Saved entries
+===+

(* ===== verification/Projections.v ===== *)
(** Employee, solution and snapshot projections (storage/sqlite.ts, tables
    [loaded_employee_projection], [loaded_solution_projection] and [frozen_snapshot]):
    what a sync from the Manager stores, what the store lists, and the avatar metadata the
    Agent keeps for itself.

    A [projection_json] column holds the value its text encodes, [None] when the text is not
    JSON.  Objects are lists of members; the order of members is not observed. *)

From S2P Require Import Prelude Decimal Sql.
Local Open Scope Z_scope.

(** ** Values *)

Inductive json : Type :=
| JNull
| JBool (b : bool)
| JInt (z : Z)
| JFrac (printed : string) (* a number that is not an integer *)
| JStr (s : string)
| JArr (l : list json)
| JObj (l : list (string * json)).

Notation fields := (list (string * json)).

(** [{ ...v }] of a parsed value: arrays and strings spread their indices. *)
Definition spread (v : json) : fields :=
  match v with
  | JObj l => l
  | JArr l => imap (fun i x => (pretty i, x)) l
  | JStr s => imap (fun i c => (pretty i, JStr (String c EmptyString))) (String.list_ascii_of_string s)
  | _ => []
  end.

(** [typeof v === "string"], with the string. *)
Definition asStr (v : option json) : option string := match v with Some (JStr s) => Some s | _ => None end.
(** [Number.isInteger(v)], with the integer. *)
Definition asInt (v : option json) : option Z := match v with Some (JInt z) => Some z | _ => None end.
Definition nonEmpty (s : option string) : option string := s ≫= fun s => if String.eqb s "" then None else Some s.
(** A member assigned from a value that may be [undefined], which JSON drops. *)
Definition assign (k : string) (v : option json) (o : fields) : fields :=
  match v with Some v => mset k v o | None => mdelete k o end.

(** ** Avatar metadata *)

Definition LOCAL_AVATAR_PATH_FIELD : string := "local_avatar_path".
Definition LOCAL_AVATAR_MIME_FIELD : string := "local_avatar_mime_type".
Definition LOCAL_AVATAR_VERSION_FIELD : string := "local_avatar_version".
Definition LOCAL_AVATAR_URL_FIELD : string := "local_avatar_url".
Definition AVATAR_SOURCE_FIELD : string := "avatar_source".
Definition LOCAL_FIELDS : list string :=
  [LOCAL_AVATAR_PATH_FIELD; LOCAL_AVATAR_MIME_FIELD; LOCAL_AVATAR_VERSION_FIELD; LOCAL_AVATAR_URL_FIELD].

Definition avatarSyncVersion (value : fields) : string :=
  match nonEmpty (asStr (mget "avatar_sync_version" value)) with
  | Some s => s
  | None =>
      match nonEmpty (asStr (mget "version" value)) with
      | Some s => (s +:+ ":avatar-" +:+ pretty (nullish (asInt (mget "avatar_version" value)) 0))%string
      | None => ""%string
      end
  end.

(** [typeof v === "string" || v === null ? v : null]. *)
Definition urlOf (v : option json) : json := match v with Some (JStr s) => JStr s | _ => JNull end.

Definition existingOf (existingJson : option (option json)) : fields :=
  match existingJson with Some (Some (JObj l)) => l | _ => [] end.

Definition managerAvatarUrl (existing incoming : fields) : json :=
  match mget "avatar_url" incoming with
  | Some v => urlOf (Some v)
  | None => urlOf (mget "manager_avatar_url" existing)
  end.
Definition managerAvatarVersion (existing incoming : fields) : Z :=
  match asInt (mget "avatar_version" incoming) with
  | Some z => z
  | None => nullish (asInt (mget "manager_avatar_version" existing)) 0
  end.
Definition managerSyncVersion (existing incoming : fields) : string :=
  let s := avatarSyncVersion incoming in if String.eqb s "" then avatarSyncVersion existing else s.

(** The path and the URL of a local override. *)
Definition localOverride (existing : fields) : option (string * string) :=
  match nonEmpty (asStr (mget LOCAL_AVATAR_PATH_FIELD existing)), nonEmpty (asStr (mget LOCAL_AVATAR_URL_FIELD existing)) with
  | Some path, Some url =>
      if bool_decide (asStr (mget AVATAR_SOURCE_FIELD existing) = Some "local"%string) then Some (path, url) else None
  | _, _ => None
  end.

Definition deleteLocal (o : fields) : fields :=
  mdelete LOCAL_AVATAR_URL_FIELD (mdelete LOCAL_AVATAR_VERSION_FIELD (mdelete LOCAL_AVATAR_MIME_FIELD (mdelete LOCAL_AVATAR_PATH_FIELD o))).

Definition mergeAvatarProjection (existingJson : option (option json)) (incoming : fields) : fields :=
  let existing := existingOf existingJson in
  let url := managerAvatarUrl existing incoming in
  let merged := mset "avatar_sync_version" (JStr (managerSyncVersion existing incoming))
               (mset "manager_avatar_version" (JInt (managerAvatarVersion existing incoming))
               (mset "manager_avatar_url" url incoming)) in
  let merged := deleteLocal merged in
  match localOverride existing with
  | Some (path, localUrl) =>
      let merged := mset "avatar_url" (JStr localUrl) merged in
      let merged := mset AVATAR_SOURCE_FIELD (JStr "local") merged in
      let merged := mset LOCAL_AVATAR_PATH_FIELD (JStr path) merged in
      let merged := mset LOCAL_AVATAR_URL_FIELD (JStr localUrl) merged in
      let merged := assign LOCAL_AVATAR_MIME_FIELD (mget LOCAL_AVATAR_MIME_FIELD existing) merged in
      assign LOCAL_AVATAR_VERSION_FIELD (mget LOCAL_AVATAR_VERSION_FIELD existing) merged
  | None =>
      mset AVATAR_SOURCE_FIELD (JStr (match url with JStr s => if String.eqb s "" then "template" else "manager" | _ => "template" end)) merged
  end.

Definition publicAvatarProjection (value : fields) : fields := deleteLocal value.

(** ** Tables *)

Record ExpertRow : Type := mkExpertRow {
  ex_employee_id : string; ex_tenant_id : string; ex_member_id : string; ex_version : string;
  ex_projection : option json; ex_revoked : bool; ex_synced_at : string;
}.
Record SolutionRow : Type := mkSolutionRow {
  so_instance_id : string; so_tenant_id : string; so_member_id : string; so_version : string;
  so_projection : option json; so_synced_at : string;
}.
Record SnapshotRow : Type := mkSnapshotRow {
  sn_employee_id : string; sn_tenant_id : string; sn_member_id : string; sn_snapshot_version : string;
  sn_version : string; sn_projection : option json; sn_synced_at : string;
}.
Record ProjectionDb : Type := mkProjections { experts : list ExpertRow; solutions : list SolutionRow; snapshots : list SnapshotRow }.

Inductive projection_error : Type := SyntaxError.

(** ** What a sync brings: the typed members and the rest of each object *)

Record Expert : Type := mkExpert {
  e_employee_id : string; e_tenant_id : string; e_member_id : option string; e_version : string;
  e_synced_at : option string; e_rest : fields;
}.
Record Solution : Type := mkSolution {
  s_instance_id : string; s_tenant_id : option string; s_member_id : option string; s_version : string; s_rest : fields;
}.
Record Snapshot : Type := mkSnapshot {
  p_employee_id : string; p_tenant_id : option string; p_member_id : option string; p_version : string;
  p_snapshot_version : string; p_rest : fields;
}.

Definition jstr (s : option string) : option json := JStr <$> s.
Definition expertFields (e : Expert) : fields :=
  mset "employee_id" (JStr (e_employee_id e)) (mset "tenant_id" (JStr (e_tenant_id e))
   (assign "member_id" (jstr (e_member_id e)) (mset "version" (JStr (e_version e)) (assign "synced_at" (jstr (e_synced_at e)) (e_rest e))))).
Definition solutionFields (s : Solution) : fields :=
  mset "solution_instance_id" (JStr (s_instance_id s)) (assign "tenant_id" (jstr (s_tenant_id s))
   (assign "member_id" (jstr (s_member_id s)) (mset "version" (JStr (s_version s)) (s_rest s)))).
Definition snapshotFields (p : Snapshot) : fields :=
  mset "employee_id" (JStr (p_employee_id p)) (assign "tenant_id" (jstr (p_tenant_id p))
   (assign "member_id" (jstr (p_member_id p)) (mset "version" (JStr (p_version p))
    (mset "snapshot_version" (JStr (p_snapshot_version p)) (p_rest p))))).

(** [...(v ? { k: v } : {})]. *)
Definition withNonEmpty (k : string) (v : option string) (o : fields) : fields :=
  match nonEmpty v with Some s => mset k (JStr s) o | None => o end.

(** ** Reading *)

Definition nullOr (x : option string) (p : string -> bool) : bool := match x with None => true | Some v => p v end.
Definition in_scope (tenantId memberId : option string) (t m : string) : bool :=
  nullOr tenantId (fun v => String.eqb t v) && nullOr memberId (fun v => String.eqb m "" || String.eqb m v).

+===+

Exercise → With "JObj" as the search string, filter the records and return each line that has it.

Answer section →
| JObj (l : list (string * json)).
  | JObj l => l
  match existingJson with Some (Some (JObj l)) => l | _ => [] end.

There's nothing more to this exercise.